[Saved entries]
################
(* ===== verification/JpegTables.v ===== *)
(** * Tables of the JPEG codec (libcamera/jpeg/jpeg_fw_8830/src/jpegcodec_table.c)

    The data of the file, cell by cell, and what the code relies on: the fixed
    point reciprocals of the quantisation tables, the Huffman codes of the
    hardware encoder and the zigzag order. *)

From stdpp Require Import list numbers.
From S2P Require Import Prelude.

Definition jpeg_fw_lum_quant_tbl_default : list (list Z) :=
  [ [10; 7; 6; 10; 14; 24; 31; 37; 7; 7; 8; 11; 16; 35; 36; 33;
   8; 8; 10; 14; 24; 34; 41; 34; 8; 10; 13; 17; 31; 52; 48; 37;
   11; 13; 22; 34; 41; 65; 62; 46; 14; 21; 33; 38; 49; 62; 68; 55;
   29; 38; 47; 52; 62; 73; 72; 61; 43; 55; 57; 59; 67; 60; 62; 59];
  [6; 4; 4; 6; 10; 16; 20; 24; 5; 5; 6; 8; 10; 23; 24; 22;
   6; 5; 6; 10; 16; 23; 28; 22; 6; 7; 9; 12; 20; 35; 32; 25;
   7; 9; 15; 22; 27; 44; 41; 31; 10; 14; 22; 26; 32; 42; 45; 37;
   20; 26; 31; 35; 41; 48; 48; 40; 29; 37; 38; 39; 45; 40; 41; 40];
  [5; 3; 3; 5; 7; 12; 15; 18; 4; 4; 4; 6; 8; 17; 18; 17;
   4; 4; 5; 7; 12; 17; 18; 17; 4; 5; 7; 9; 15; 26; 24; 19;
   5; 7; 11; 17; 20; 33; 31; 23; 7; 11; 17; 19; 24; 31; 34; 28;
   15; 19; 23; 26; 31; 36; 36; 30; 22; 28; 29; 29; 34; 30; 31; 30];
  [3; 2; 2; 3; 5; 8; 10; 12; 2; 2; 3; 4; 5; 12; 12; 11;
   3; 3; 3; 5; 8; 11; 14; 11; 3; 3; 4; 6; 10; 17; 16; 12;
   4; 4; 7; 11; 14; 22; 21; 15; 5; 7; 11; 13; 16; 21; 23; 18;
   10; 13; 16; 17; 21; 24; 24; 20; 14; 18; 19; 20; 22; 20; 21; 20];
  [2; 1; 1; 2; 2; 4; 5; 6; 1; 1; 1; 2; 3; 6; 6; 6;
   1; 1; 2; 2; 4; 6; 7; 6; 1; 2; 2; 3; 5; 9; 8; 6;
   2; 2; 4; 6; 7; 11; 10; 8; 2; 4; 6; 6; 8; 10; 11; 9;
   5; 6; 8; 9; 10; 12; 12; 10; 7; 9; 10; 10; 11; 10; 10; 10] ].

Definition jpeg_fw_chr_quant_tbl_default : list (list Z) :=
  [ [10; 7; 6; 10; 14; 24; 31; 37; 7; 7; 8; 11; 16; 35; 36; 33;
   8; 8; 10; 14; 24; 34; 41; 34; 8; 10; 13; 17; 31; 52; 48; 37;
   11; 13; 22; 34; 41; 65; 62; 46; 14; 21; 33; 38; 49; 62; 68; 55;
   29; 38; 47; 52; 62; 73; 72; 61; 43; 55; 57; 59; 67; 60; 62; 59];
  [6; 4; 4; 6; 10; 16; 20; 24; 5; 5; 6; 8; 10; 23; 24; 22;
   6; 5; 6; 10; 16; 23; 28; 22; 6; 7; 9; 12; 20; 35; 32; 25;
   7; 9; 15; 22; 27; 44; 41; 31; 10; 14; 22; 26; 32; 42; 45; 37;
   20; 26; 31; 35; 41; 48; 48; 40; 29; 37; 38; 39; 45; 40; 41; 40];
  [5; 3; 3; 5; 7; 12; 15; 18; 4; 4; 4; 6; 8; 17; 18; 17;
   4; 4; 5; 7; 12; 17; 18; 17; 4; 5; 7; 9; 15; 26; 24; 19;
   5; 7; 11; 17; 20; 33; 31; 23; 7; 11; 17; 19; 24; 31; 34; 28;
   15; 19; 23; 26; 31; 36; 36; 30; 22; 28; 29; 29; 34; 30; 31; 30];
  [3; 2; 2; 3; 5; 8; 10; 12; 2; 2; 3; 4; 5; 12; 12; 11;
   3; 3; 3; 5; 8; 11; 14; 11; 3; 3; 4; 6; 10; 17; 16; 12;
   4; 4; 7; 11; 14; 22; 21; 15; 5; 7; 11; 13; 16; 21; 23; 18;
   10; 13; 16; 17; 21; 24; 24; 20; 14; 18; 19; 20; 22; 20; 21; 20];
  [2; 1; 1; 2; 2; 4; 5; 6; 1; 1; 1; 2; 3; 6; 6; 6;
   1; 1; 2; 2; 4; 6; 7; 6; 1; 2; 2; 3; 5; 9; 8; 6;
   2; 2; 4; 6; 7; 11; 10; 8; 2; 4; 6; 6; 8; 10; 11; 9;
   5; 6; 8; 9; 10; 12; 12; 10; 7; 9; 10; 10; 11; 10; 10; 10] ].

Definition jpeg_fw_lum_dc_bits_default : list Z :=
  [0; 0; 1; 5; 1; 1; 1; 1; 1; 1; 0; 0; 0; 0; 0; 0;
   0].

Definition jpeg_fw_lum_dc_huffvalue_default : list Z :=
  [0; 1; 2; 3; 4; 5; 6; 7; 8; 9; 10; 11].

Definition jpeg_fw_lum_ac_bits_default : list Z :=
  [0; 0; 2; 1; 3; 3; 2; 4; 3; 5; 5; 4; 4; 0; 0; 1;
   125].

Definition jpeg_fw_lum_ac_huffvalue_default : list Z :=
  [0x1; 0x2; 0x3; 0x0; 0x4; 0x11; 0x5; 0x12; 0x21; 0x31; 0x41; 0x6; 0x13; 0x51; 0x61; 0x7;
   0x22; 0x71; 0x14; 0x32; 0x81; 0x91; 0xA1; 0x8; 0x23; 0x42; 0xB1; 0xC1; 0x15; 0x52; 0xD1; 0xF0;
   0x24; 0x33; 0x62; 0x72; 0x82; 0x9; 0xA; 0x16; 0x17; 0x18; 0x19; 0x1A; 0x25; 0x26; 0x27; 0x28;
   0x29; 0x2A; 0x34; 0x35; 0x36; 0x37; 0x38; 0x39; 0x3A; 0x43; 0x44; 0x45; 0x46; 0x47; 0x48; 0x49;
   0x4A; 0x53; 0x54; 0x55; 0x56; 0x57; 0x58; 0x59; 0x5A; 0x63; 0x64; 0x65; 0x66; 0x67; 0x68; 0x69;
   0x6A; 0x73; 0x74; 0x75; 0x76; 0x77; 0x78; 0x79; 0x7A; 0x83; 0x84; 0x85; 0x86; 0x87; 0x88; 0x89;
   0x8A; 0x92; 0x93; 0x94; 0x95; 0x96; 0x97; 0x98; 0x99; 0x9A; 0xA2; 0xA3; 0xA4; 0xA5; 0xA6; 0xA7;
   0xA8; 0xA9; 0xAA; 0xB2; 0xB3; 0xB4; 0xB5; 0xB6; 0xB7; 0xB8; 0xB9; 0xBA; 0xC2; 0xC3; 0xC4; 0xC5;
   0xC6; 0xC7; 0xC8; 0xC9; 0xCA; 0xD2; 0xD3; 0xD4; 0xD5; 0xD6; 0xD7; 0xD8; 0xD9; 0xDA; 0xE1; 0xE2;
   0xE3; 0xE4; 0xE5; 0xE6; 0xE7; 0xE8; 0xE9; 0xEA; 0xF1; 0xF2; 0xF3; 0xF4; 0xF5; 0xF6; 0xF7; 0xF8;
   0xF9; 0xFA; 0x0; 0x0; 0x0; 0x0; 0x0; 0x0; 0x0; 0x0; 0x0; 0x0; 0x0; 0x0; 0x0; 0x0;
   0x0; 0x0; 0x0; 0x0; 0x0; 0x0; 0x0; 0x0; 0x0; 0x0; 0x0; 0x0; 0x0; 0x0; 0x0; 0x0;
   0x0; 0x0; 0x0; 0x0; 0x0; 0x0; 0x0; 0x0; 0x0; 0x0; 0x0; 0x0; 0x0; 0x0; 0x0; 0x0;
   0x0; 0x0; 0x0; 0x0; 0x0; 0x0; 0x0; 0x0; 0x0; 0x0; 0x0; 0x0; 0x0; 0x0; 0x0; 0x0;
   0x0; 0x0; 0x0; 0x0; 0x0; 0x0; 0x0; 0x0; 0x0; 0x0; 0x0; 0x0; 0x0; 0x0; 0x0; 0x0;
   0x0; 0x0; 0x0; 0x0; 0x0; 0x0; 0x0; 0x0; 0x0; 0x0; 0x0; 0x0; 0x0; 0x0; 0x0; 0x0].

Definition jpeg_fw_chr_dc_bits_default : list Z :=
  [0; 0; 3; 1; 1; 1; 1; 1; 1; 1; 1; 1; 0; 0; 0; 0;
   0].

Definition jpeg_fw_chr_dc_huffvalue_default : list Z :=
  [0; 1; 2; 3; 4; 5; 6; 7; 8; 9; 10; 11].

Definition jpeg_fw_chr_ac_bits_default : list Z :=
  [0; 0; 2; 1; 2; 4; 4; 3; 4; 7; 5; 4; 4; 0; 1; 2;
   119].

Definition jpeg_fw_chr_ac_huffvalue_default : list Z :=
  [0x0; 0x1; 0x2; 0x3; 0x11; 0x4; 0x5; 0x21; 0x31; 0x6; 0x12; 0x41; 0x51; 0x7; 0x61; 0x71;
   0x13; 0x22; 0x32; 0x81; 0x8; 0x14; 0x42; 0x91; 0xA1; 0xB1; 0xC1; 0x9; 0x23; 0x33; 0x52; 0xF0;
   0x15; 0x62; 0x72; 0xD1; 0xA; 0x16; 0x24; 0x34; 0xE1; 0x25; 0xF1; 0x17; 0x18; 0x19; 0x1A; 0x26;
   0x27; 0x28; 0x29; 0x2A; 0x35; 0x36; 0x37; 0x38; 0x39; 0x3A; 0x43; 0x44; 0x45; 0x46; 0x47; 0x48;
   0x49; 0x4A; 0x53; 0x54; 0x55; 0x56; 0x57; 0x58; 0x59; 0x5A; 0x63; 0x64; 0x65; 0x66; 0x67; 0x68;
   0x69; 0x6A; 0x73; 0x74; 0x75; 0x76; 0x77; 0x78; 0x79; 0x7A; 0x82; 0x83; 0x84; 0x85; 0x86; 0x87;
   0x88; 0x89; 0x8A; 0x92; 0x93; 0x94; 0x95; 0x96; 0x97; 0x98; 0x99; 0x9A; 0xA2; 0xA3; 0xA4; 0xA5;
   0xA6; 0xA7; 0xA8; 0xA9; 0xAA; 0xB2; 0xB3; 0xB4; 0xB5; 0xB6; 0xB7; 0xB8; 0xB9; 0xBA; 0xC2; 0xC3;
   0xC4; 0xC5; 0xC6; 0xC7; 0xC8; 0xC9; 0xCA; 0xD2; 0xD3; 0xD4; 0xD5; 0xD6; 0xD7; 0xD8; 0xD9; 0xDA;
   0xE2; 0xE3; 0xE4; 0xE5; 0xE6; 0xE7; 0xE8; 0xE9; 0xEA; 0xF2; 0xF3; 0xF4; 0xF5; 0xF6; 0xF7; 0xF8;
   0xF9; 0xFA; 0x0; 0x0; 0x0; 0x0; 0x0; 0x0; 0x0; 0x0; 0x0; 0x0; 0x0; 0x0; 0x0; 0x0;
   0x0; 0x0; 0x0; 0x0; 0x0; 0x0; 0x0; 0x0; 0x0; 0x0; 0x0; 0x0; 0x0; 0x0; 0x0; 0x0;
   0x0; 0x0; 0x0; 0x0; 0x0; 0x0; 0x0; 0x0; 0x0; 0x0; 0x0; 0x0; 0x0; 0x0; 0x0; 0x0;
   0x0; 0x0; 0x0; 0x0; 0x0; 0x0; 0x0; 0x0; 0x0; 0x0; 0x0; 0x0; 0x0; 0x0; 0x0; 0x0;
   0x0; 0x0; 0x0; 0x0; 0x0; 0x0; 0x0; 0x0; 0x0; 0x0; 0x0; 0x0; 0x0; 0x0; 0x0; 0x0;
   0x0; 0x0; 0x0; 0x0; 0x0; 0x0; 0x0; 0x0; 0x0; 0x0; 0x0; 0x0; 0x0; 0x0; 0x0; 0x0].

Definition jpeg_fw_zigzag_order : list Z :=
  [0; 1; 8; 16; 9; 2; 3; 10; 17; 24; 32; 25; 18; 11; 4; 5;
   12; 19; 26; 33; 40; 48; 41; 34; 27; 20; 13; 6; 7; 14; 21; 28;
   35; 42; 49; 56; 57; 50; 43; 36; 29; 22; 15; 23; 30; 37; 44; 51;
   58; 59; 52; 45; 38; 31; 39; 46; 53; 60; 61; 54; 47; 55; 62; 63;
   63; 63; 63; 63; 63; 63; 63; 63; 63; 63; 63; 63; 63; 63; 63; 63].

Definition jpeg_fw_hufftab_dcLuma : list Z :=
  [0x2; 0x20003; 0x30003; 0x40003; 0x50003; 0x60003; 0xE0004; 0x1E0005;
   0x3E0006; 0x7E0007; 0xFE0008; 0x1FE0009].

Definition jpeg_fw_hufftab_dcChroam : list Z :=
  [0x2; 0x10002; 0x20002; 0x60003; 0xE0004; 0x1E0005; 0x3E0006; 0x7E0007;
   0xFE0008; 0x1FE0009; 0x3FE000A; 0x7FE000B].

Definition jpeg_fw_new_lum_quant_tbl_default : list (list Z) :=
  [ [3277; 2341; 2731; 3277; 2341; 2731; 2114; 3542; 2341; 2341; 2048; 2979; 2048; 3745; 3641; 3972;
   2048; 2048; 3277; 2341; 2731; 3855; 3197; 3855; 2048; 3277; 2521; 3855; 2114; 2521; 2731; 3542;
   2979; 2521; 2979; 3855; 3197; 4033; 2114; 2849; 2341; 3121; 3972; 3449; 2675; 2114; 3855; 2383;
   2260; 3449; 2789; 2521; 2114; 3591; 3641; 2149; 3048; 2383; 2300; 2222; 3913; 2185; 2114; 2222];
  [2731; 2048; 2048; 2731; 3277; 2048; 3277; 2731; 3277; 3277; 2731; 2048; 3277; 2849; 2731; 2979;
   2731; 3277; 2731; 3277; 2048; 2849; 2341; 2979; 2731; 2341; 3641; 2731; 3277; 3745; 2048; 2621;
   2341; 3641; 2185; 2979; 2427; 2979; 3197; 2114; 3277; 2341; 2979; 2521; 2048; 1560; 2913; 3542;
   3277; 2521; 2114; 3745; 3197; 2731; 2731; 3277; 2260; 3542; 3449; 1680; 2913; 3277; 3197; 3277];
  [3277; 2731; 2731; 3277; 2341; 2731; 2185; 3641; 2048; 2048; 2048; 2731; 2048; 3855; 3641; 3855;
   2048; 2048; 3277; 2341; 2731; 3855; 3641; 3855; 2048; 3277; 2341; 3641; 2185; 2521; 2731; 3449;
   3277; 2341; 2979; 3855; 3277; 3972; 2114; 2849; 2341; 2979; 3855; 3449; 2731; 2114; 3855; 2341;
   2185; 3449; 2849; 2521; 2114; 3641; 3641; 2185; 2979; 2341; 2260; 2260; 3855; 2185; 2114; 2185];
  [2731; 2048; 2048; 2731; 3277; 2048; 3277; 2731; 2048; 2048; 2731; 2048; 3277; 2731; 2731; 2979;
   2731; 2731; 2731; 3277; 2048; 2979; 2341; 2979; 2731; 2731; 2048; 2731; 3277; 3855; 2048; 2731;
   2048; 2048; 2341; 2979; 2341; 2979; 3121; 2185; 3277; 2341; 2979; 2521; 2048; 3121; 2849; 3641;
   3277; 2521; 2048; 3855; 3121; 2731; 2731; 3277; 2341; 3641; 3449; 3277; 2979; 3277; 3121; 3277];
  [2048; 2048; 2048; 2048; 2048; 2048; 3277; 2731; 2048; 2048; 2048; 2048; 2731; 2731; 2731; 2731;
   2048; 2048; 2048; 2048; 2048; 2731; 2341; 2731; 2048; 2048; 2048; 2731; 3277; 3641; 2048; 2731;
   2048; 2048; 2048; 2731; 2341; 2979; 3277; 2048; 2048; 2048; 2731; 2731; 2048; 3277; 2979; 3641;
   3277; 2731; 2048; 3641; 3277; 2731; 2731; 3277; 2341; 3641; 3277; 3277; 2979; 3277; 3277; 3277] ].

Definition jpeg_fw_new_lum_quant_tbl_default_shift : list (list Z) :=
  [ [15; 14; 14; 15; 15; 16; 16; 17; 14; 14; 14; 15; 15; 17; 17; 17;
   14; 14; 15; 15; 16; 17; 17; 17; 14; 15; 15; 16; 16; 17; 17; 17;
   15; 15; 16; 17; 17; 18; 17; 17; 15; 16; 17; 17; 17; 17; 18; 17;
   16; 17; 17; 17; 17; 18; 18; 17; 17; 17; 17; 17; 18; 17; 17; 17];
  [14; 13; 13; 14; 15; 15; 16; 16; 14; 14; 14; 14; 15; 16; 16; 16;
   14; 14; 14; 15; 15; 16; 16; 16; 14; 14; 15; 15; 16; 17; 16; 16;
   14; 15; 15; 16; 16; 17; 17; 16; 15; 15; 16; 16; 16; 16; 17; 17;
   16; 16; 16; 17; 17; 17; 17; 17; 16; 17; 17; 16; 17; 17; 17; 17];
  [14; 13; 13; 14; 14; 15; 15; 16; 13; 13; 13; 14; 14; 16; 16; 16;
   13; 13; 14; 14; 15; 16; 16; 16; 13; 14; 14; 15; 15; 16; 16; 16;
   14; 14; 15; 16; 16; 17; 16; 16; 14; 15; 16; 16; 16; 16; 17; 16;
   15; 16; 16; 16; 16; 17; 17; 16; 16; 16; 16; 16; 17; 16; 16; 16];
  [13; 12; 12; 13; 14; 14; 15; 15; 12; 12; 13; 13; 14; 15; 15; 15;
   13; 13; 13; 14; 14; 15; 15; 15; 13; 13; 13; 14; 15; 16; 15; 15;
   13; 13; 14; 15; 15; 16; 16; 15; 14; 14; 15; 15; 15; 16; 16; 16;
   15; 15; 15; 16; 16; 16; 16; 16; 15; 16; 16; 16; 16; 16; 16; 16];
  [12; 11; 11; 12; 12; 13; 14; 14; 11; 11; 11; 12; 13; 14; 14; 14;
   11; 11; 12; 12; 13; 14; 14; 14; 11; 12; 12; 13; 14; 15; 14; 14;
   12; 12; 13; 14; 14; 15; 15; 14; 12; 13; 14; 14; 14; 15; 15; 15;
   14; 14; 14; 15; 15; 15; 15; 15; 14; 15; 15; 15; 15; 15; 15; 15] ].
################
## Work task
Please filter the entries above down to the lines holding "Import" and copy them.

## Finished task
From stdpp Require Import list numbers.
From S2P Require Import Prelude.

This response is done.